Recently, deep learning-based methods are increasingly getting attention in anomaly detection, e.g. (¹³, ¹⁴, ¹⁵, ¹⁶, ¹⁷, ¹⁸, and ¹⁹). A review of deep learning methods for anomaly detection is given in ²⁰. In ¹³ an LSTM network-based encoder-decoder scheme for anomaly detection in univariate time series datasets was proposed. It learns to reconstruct normal time series data and uses reconstruction error to detect anomalies.

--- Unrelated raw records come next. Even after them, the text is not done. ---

Definition with_price_params (d : EvmTransactionData) (p : PriceParams) : EvmTransactionData :=
  let 'Build_EvmTransactionData _ gl n v da fr to ci h s sp _ _ r := d in
  Build_EvmTransactionData (pp_gas_price p) gl n v da fr to ci h s sp
    (pp_max_fee_per_gas p) (pp_max_priority_fee_per_gas p) r.

Definition with_gas_estimate (d : EvmTransactionData) (gas_limit : Z) : EvmTransactionData :=
  let 'Build_EvmTransactionData gp _ n v da fr to ci h s sp mf mp r := d in
  Build_EvmTransactionData gp (Some gas_limit) n v da fr to ci h s sp mf mp r.

Definition with_nonce (d : EvmTransactionData) (nonce : Z) : EvmTransactionData :=
  let 'Build_EvmTransactionData gp gl _ v da fr to ci h s sp mf mp r := d in
  Build_EvmTransactionData gp gl (Some nonce) v da fr to ci h s sp mf mp r.

Definition with_signed_transaction_data (d : EvmTransactionData)
    (sig : SignTransactionResponseEvm) : EvmTransactionData :=
  let 'Build_EvmTransactionData gp gl n v da fr to ci _ _ sp mf mp _ := d in
  Build_EvmTransactionData gp gl n v da fr to ci (Some (sr_hash sig))
    (Some (sr_signature sig)) sp mf mp (Some (sr_raw sig)).

Definition is_legacy (d : EvmTransactionData) : bool := bool_decide (is_Some (evm_gas_price d)).

Definition is_eip1559 (d : EvmTransactionData) : bool :=
  bool_decide (is_Some (evm_max_fee_per_gas d)) &&
  bool_decide (is_Some (evm_max_priority_fee_per_gas d)).

Definition is_speed (d : EvmTransactionData) : bool := bool_decide (is_Some (evm_speed d)).

(** The EVM nonce of a stored transaction, if it has one. *)
Definition tx_nonce (t : TransactionRepoModel) : option Z :=
  match tx_network_data t with EvmData d => evm_nonce d | _ => None end.

(** ** Lemmas on partial updates *)

Lemma is_final_state_spec s :
  is_final_state s = status_in s FINAL_TRANSACTION_STATUSES.
Proof. by destruct s. Qed.

Lemma status_in_spec s l : status_in s l = true <-> s ∈ l.
Proof.
  unfold status_in. rewrite existsb_exists, list_elem_of_In. unfold status_eqb.
  split; [intros (x & Hin & Hx) | intros Hin; exists s]; rewrite bool_decide_eq_true in *;
    naive_solver.
Qed.

(** A finalized transaction carries its deletion time.  This is the type invariant of the
    stored model: the clean-up worker relies on it. *)
Definition wf_tx (t : TransactionRepoModel) : Prop :=
  is_final_state (tx_status t) = true -> is_Some (tx_delete_at t).

Section PartialUpdateLemmas.
Context `{Chrono} `{ServerConfig}.

Lemma apply_partial_update_id now u t :
  tx_id (apply_partial_update now u t) = tx_id t /\
  tx_relayer_id (apply_partial_update now u t) = tx_relayer_id t /\
  tx_created_at (apply_partial_update now u t) = tx_created_at t.
Proof. done. Qed.

Lemma apply_partial_update_wf now u t :
  wf_tx t -> wf_tx (apply_partial_update now u t).
Proof.
  unfold wf_tx. simpl. intros Hwf Hf.
  destruct (upd_delete_at u) as [d|]; simpl; [by eexists|].
  destruct (upd_status u) as [s|]; simpl in *; [|by apply Hwf].
  destruct (tx_delete_at t) as [d|]; simpl; [by eexists|].
  destruct s; simplify_eq/=; by eexists.
Qed.

(** An expiry that was set is never moved by a status change. *)
Lemma apply_partial_update_delete_at_kept now u t d :
  tx_delete_at t = Some d -> upd_delete_at u = None ->
  tx_delete_at (apply_partial_update now u t) = Some d.
Proof. intros Ht Hu. simpl. rewrite Hu, Ht. simpl. by destruct (upd_status u). Qed.
End PartialUpdateLemmas.

(** ** A sample clock

    Timestamps that print as decimal numbers of nanoseconds; used to instantiate theorems. *)

#[program] Definition sample_chrono : Chrono := {|
  parse_rfc3339 := parse_unsigned u128_max;
  parse_rfc3339_error := fun _ => "premature end of input"%string;
  to_rfc3339 := print_dec;
|}.
Next Obligation.
  intros t [Ht Ht']. apply parse_print_unsigned.
  - split; [done|]. eapply Z.lt_le_trans; [exact Ht' | by vm_compute].
  - unfold rfc3339_end, u128_max in *. lia.
Qed.
Next Obligation.
  assert (forall f z acc, (0 < f)%nat \/ acc <> [] -> digits_fuel f z acc <> []) as Hd.
  { induction f as [|f IH]; simpl; intros z acc Hf; [by destruct Hf; [lia|]|].
    destruct (z <? 10); [done|]. apply IH. by right. }
  intros t Ht. unfold print_dec, digits in Ht.
  destruct (digits_fuel max_digits t []) eqn:E; [|done].
  apply (Hd max_digits t []) in E; [done|]. left. unfold max_digits. lia.
Qed.

Definition sample_config : ServerConfig := {| transaction_expiration_seconds := 14400 |}.

Definition sample_order : HashOrder TransactionRepoModel := map_order_instance _.
Lemma rt_opt_all {A} (enc : A -> json) (dec : json -> option A) o :
  (forall a, enc a <> JNull /\ dec (enc a) = Some a) ->
  of_json_option dec (json_option enc o) = Some o.
Proof. intros He. apply option_roundtrip. auto. Qed.

Lemma rt_list {A} (enc : A -> json) (dec : json -> option A) l :
  (forall a, dec (enc a) = Some a) -> of_json_list dec (json_list enc l) = Some l.
Proof. intros He. apply list_roundtrip, Forall_forall. auto. Qed.

Lemma rt_opt_string o : of_json_option of_json_string (json_option json_str o) = Some o.
Proof. by apply rt_opt_all. Qed.

Lemma rt_opt_bool o : of_json_option of_json_bool (json_option JBool o) = Some o.
Proof. by apply rt_opt_all. Qed.

Lemma rt_opt_uint mx o :
  in_range_opt mx o -> mx <= u64_max ->
  of_json_option (of_json_uint mx) (json_option json_uint o) = Some o.
Proof.
  intros Ho Hmx. apply option_roundtrip. intros n Hn. split; [done|].
  by apply of_json_uint_print; [apply Ho|].
Qed.

Lemma rt_opt_u128 o :
  in_range_opt u128_max o ->
  of_json_option deserialize_u128 (serialize_optional_u128 o) = Some o.
Proof.
  intros Ho. apply option_roundtrip. intros n Hn. split; [done|]. by apply u128_roundtrip, Ho.
Qed.

Lemma rt_opt_i64 o :
  all_opt is_i64 o -> of_json_option deserialize_i64 (serialize_optional_i64 o) = Some o.
Proof.
  intros Ho. apply option_roundtrip. intros n Hn. split; [done|]. by apply i64_roundtrip, Ho.
Qed.

Lemma rt_status s : status_of_json (status_json s) = Some s.
Proof. by destruct s. Qed.
Lemma rt_network_type n : network_type_of_json (network_type_json n) = Some n.
Proof. by destruct n. Qed.
Lemma rt_speed o : of_json_option speed_of_json (json_option speed_json o) = Some o.
Proof. apply rt_opt_all. by intros []. Qed.

Lemma byte_to_N_bound b : (Byte.to_N b <= 255)%N.
Proof. by destruct b. Qed.

Lemma rt_byte b : byte_of_json (byte_json b) = Some b.
Proof.
  unfold byte_of_json, byte_json. pose proof (byte_to_N_bound b).
  rewrite of_json_uint_print by (unfold u8_max, u64_max; lia). simpl.
  rewrite N2Z.id. apply Byte.of_to_N.
Qed.

Lemma rt_raw o :
  of_json_option (of_json_list byte_of_json) (json_option (json_list byte_json) o) = Some o.
Proof. apply rt_opt_all. intros l. split; [done|]. apply rt_list, rt_byte. Qed.

Lemma rt_strings l : of_json_list of_json_string (json_list json_str l) = Some l.
Proof. by apply rt_list. Qed.

Lemma rt_u256 n : 0 <= n <= u256_max -> u256_of_json (u256_json n) = Some n.
Proof. apply u256_roundtrip. Qed.

Create HintDb rt_db.
#[local] Hint Resolve rt_opt_string rt_opt_bool rt_opt_uint rt_opt_u128 rt_opt_i64 rt_status
  rt_network_type rt_speed rt_raw rt_strings rt_u256 of_json_uint_print : rt_db.
#[local] Hint Extern 1 (_ <= u64_max) => (by vm_compute) : rt_db.
#[local] Hint Extern 1 (_ = Some _) => reflexivity : rt_db.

⁸ Build an encoder composed of deep convolutional neural network and Restricted Boltzman Machine to extract features from videos. The extracted features are fed into an LSTM based prediction system to predict the next video frame in the learned feature space. Then, the difference between the prediction and actual observation in the feature space is used to detect anomalies. A semi-supervised deep auto encoder is used in ²¹ for outlier detection in multivariate clinical observation data from Electronic Health Records (EHR).

¹⁹ Proposed a spatiotemporal architecture to detect anomalies in videos. The framework contains a spatial feature extractor and temporal encoder-decoder component. The spatial encoder component comprises two convolutional and two de-convolutional layers. They use a three-layer convolutional long short-term memory (LSTM) network as temporal encoder-decoder component.

Another anomaly detection in videos is in ¹⁷. They use a deep spatio-temporal 3D convolutional auto encoder schema to detect falls in videos. The fall detection problem is formulated as a one class classification problem. A semi-supervised learning approach is used for learning. Furthermore, [22, 23]^{22, 23} developed a Spatio-Temporal Auto-Encoder (STAE) to jointly exploit spatial and temporal evolution patterns for representation learning in video sequences.

A deep learning based unsupervised anomaly detection approach DeepAnT for time series data was presented in ¹⁶. It is based on 1D deep convolutional neural network to predict univariate time series data. A prediction-based approach where a window of time series is used as a context and the next time stamp is predicted. The anomaly detector module uses the prediction error and a pre-defined threshold value to tag each data point as normal or abnormal.

In ²⁴ a graph-based neural network and an LSTM are applied to deal with spatial and temporal information in multivariate time series.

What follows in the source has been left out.